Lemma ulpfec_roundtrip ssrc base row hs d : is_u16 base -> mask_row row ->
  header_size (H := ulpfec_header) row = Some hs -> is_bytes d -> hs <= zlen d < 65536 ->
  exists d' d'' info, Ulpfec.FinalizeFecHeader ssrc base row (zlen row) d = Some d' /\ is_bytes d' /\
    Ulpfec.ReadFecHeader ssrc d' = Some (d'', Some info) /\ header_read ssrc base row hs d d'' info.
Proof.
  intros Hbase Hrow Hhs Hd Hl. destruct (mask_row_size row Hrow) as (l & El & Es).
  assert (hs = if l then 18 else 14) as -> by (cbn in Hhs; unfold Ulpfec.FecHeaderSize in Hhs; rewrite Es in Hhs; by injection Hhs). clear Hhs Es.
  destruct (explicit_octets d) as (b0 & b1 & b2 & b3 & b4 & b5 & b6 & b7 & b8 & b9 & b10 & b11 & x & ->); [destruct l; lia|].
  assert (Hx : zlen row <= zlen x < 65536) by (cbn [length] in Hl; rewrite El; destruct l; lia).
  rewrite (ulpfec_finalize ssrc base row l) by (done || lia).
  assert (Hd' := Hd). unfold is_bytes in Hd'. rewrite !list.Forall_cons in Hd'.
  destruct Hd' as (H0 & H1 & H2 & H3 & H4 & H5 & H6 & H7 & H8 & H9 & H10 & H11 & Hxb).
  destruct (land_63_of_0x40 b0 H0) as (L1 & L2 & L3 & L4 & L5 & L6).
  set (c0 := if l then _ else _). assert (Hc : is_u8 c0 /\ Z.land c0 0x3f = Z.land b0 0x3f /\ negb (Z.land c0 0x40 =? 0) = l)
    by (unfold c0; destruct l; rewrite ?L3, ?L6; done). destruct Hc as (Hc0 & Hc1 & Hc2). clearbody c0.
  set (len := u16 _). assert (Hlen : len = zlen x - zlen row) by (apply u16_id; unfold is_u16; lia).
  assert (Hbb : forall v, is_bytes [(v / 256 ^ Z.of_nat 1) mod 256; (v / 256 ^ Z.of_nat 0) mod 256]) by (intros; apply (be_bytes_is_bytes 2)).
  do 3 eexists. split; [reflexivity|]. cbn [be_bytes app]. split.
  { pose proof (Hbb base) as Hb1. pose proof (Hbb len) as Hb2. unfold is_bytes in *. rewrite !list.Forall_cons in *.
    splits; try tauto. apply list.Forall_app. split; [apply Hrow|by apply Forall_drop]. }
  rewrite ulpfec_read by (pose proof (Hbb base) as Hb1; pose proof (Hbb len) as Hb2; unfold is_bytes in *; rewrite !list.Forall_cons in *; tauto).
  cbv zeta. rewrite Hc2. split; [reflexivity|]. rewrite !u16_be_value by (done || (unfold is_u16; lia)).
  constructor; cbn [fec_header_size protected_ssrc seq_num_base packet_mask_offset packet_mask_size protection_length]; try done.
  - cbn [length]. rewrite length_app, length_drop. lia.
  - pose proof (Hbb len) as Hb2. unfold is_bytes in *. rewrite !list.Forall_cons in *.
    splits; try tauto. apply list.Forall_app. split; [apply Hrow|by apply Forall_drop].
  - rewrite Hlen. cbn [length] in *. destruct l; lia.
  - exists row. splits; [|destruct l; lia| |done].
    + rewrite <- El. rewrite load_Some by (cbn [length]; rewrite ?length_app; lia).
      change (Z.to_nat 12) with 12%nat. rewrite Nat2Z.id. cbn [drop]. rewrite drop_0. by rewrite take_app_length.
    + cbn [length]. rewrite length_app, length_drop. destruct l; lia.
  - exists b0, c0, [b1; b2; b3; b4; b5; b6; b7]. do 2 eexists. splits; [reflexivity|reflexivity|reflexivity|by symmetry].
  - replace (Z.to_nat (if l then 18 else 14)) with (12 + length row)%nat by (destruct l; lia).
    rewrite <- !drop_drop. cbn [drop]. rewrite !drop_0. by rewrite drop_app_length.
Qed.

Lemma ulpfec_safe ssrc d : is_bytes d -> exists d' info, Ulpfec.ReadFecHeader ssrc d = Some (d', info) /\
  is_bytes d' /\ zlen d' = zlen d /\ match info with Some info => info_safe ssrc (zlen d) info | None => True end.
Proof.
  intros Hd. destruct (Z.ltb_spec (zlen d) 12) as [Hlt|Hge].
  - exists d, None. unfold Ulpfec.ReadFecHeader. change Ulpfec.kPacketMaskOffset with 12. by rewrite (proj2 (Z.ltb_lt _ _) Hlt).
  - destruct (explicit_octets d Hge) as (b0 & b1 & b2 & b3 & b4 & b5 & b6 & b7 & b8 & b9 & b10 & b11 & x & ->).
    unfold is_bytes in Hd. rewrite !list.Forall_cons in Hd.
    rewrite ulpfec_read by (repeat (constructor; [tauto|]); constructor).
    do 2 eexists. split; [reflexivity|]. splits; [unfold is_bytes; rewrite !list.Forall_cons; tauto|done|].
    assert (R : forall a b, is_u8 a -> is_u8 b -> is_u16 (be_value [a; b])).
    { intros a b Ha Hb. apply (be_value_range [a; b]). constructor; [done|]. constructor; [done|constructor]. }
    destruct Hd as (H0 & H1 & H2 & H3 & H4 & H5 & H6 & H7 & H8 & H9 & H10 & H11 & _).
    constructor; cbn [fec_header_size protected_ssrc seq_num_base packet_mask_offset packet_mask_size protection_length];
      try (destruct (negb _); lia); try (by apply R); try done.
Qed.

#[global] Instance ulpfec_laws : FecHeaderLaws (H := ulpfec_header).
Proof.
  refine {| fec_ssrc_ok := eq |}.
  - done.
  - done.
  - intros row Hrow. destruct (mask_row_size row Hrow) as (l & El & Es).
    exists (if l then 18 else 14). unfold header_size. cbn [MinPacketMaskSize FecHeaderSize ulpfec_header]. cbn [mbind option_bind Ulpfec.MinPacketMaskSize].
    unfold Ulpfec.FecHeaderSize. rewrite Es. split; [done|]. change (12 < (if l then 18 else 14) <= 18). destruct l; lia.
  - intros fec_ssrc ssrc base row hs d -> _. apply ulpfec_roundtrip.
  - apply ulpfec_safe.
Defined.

------------------------------------

YOUR ASSIGNMENT: Using the records above, set down exactly the lines from the one with "rewrite ulpfec_read by (pose" through the one with "cbv zeta. rewrite", inclusive, and nothing more.

RESULT:
  rewrite ulpfec_read by (pose proof (Hbb base) as Hb1; pose proof (Hbb len) as Hb2; unfold is_bytes in *; rewrite !list.Forall_cons in *; tauto).
  cbv zeta. rewrite Hc2. split; [reflexivity|]. rewrite !u16_be_value by (done || (unfold is_u16; lia)).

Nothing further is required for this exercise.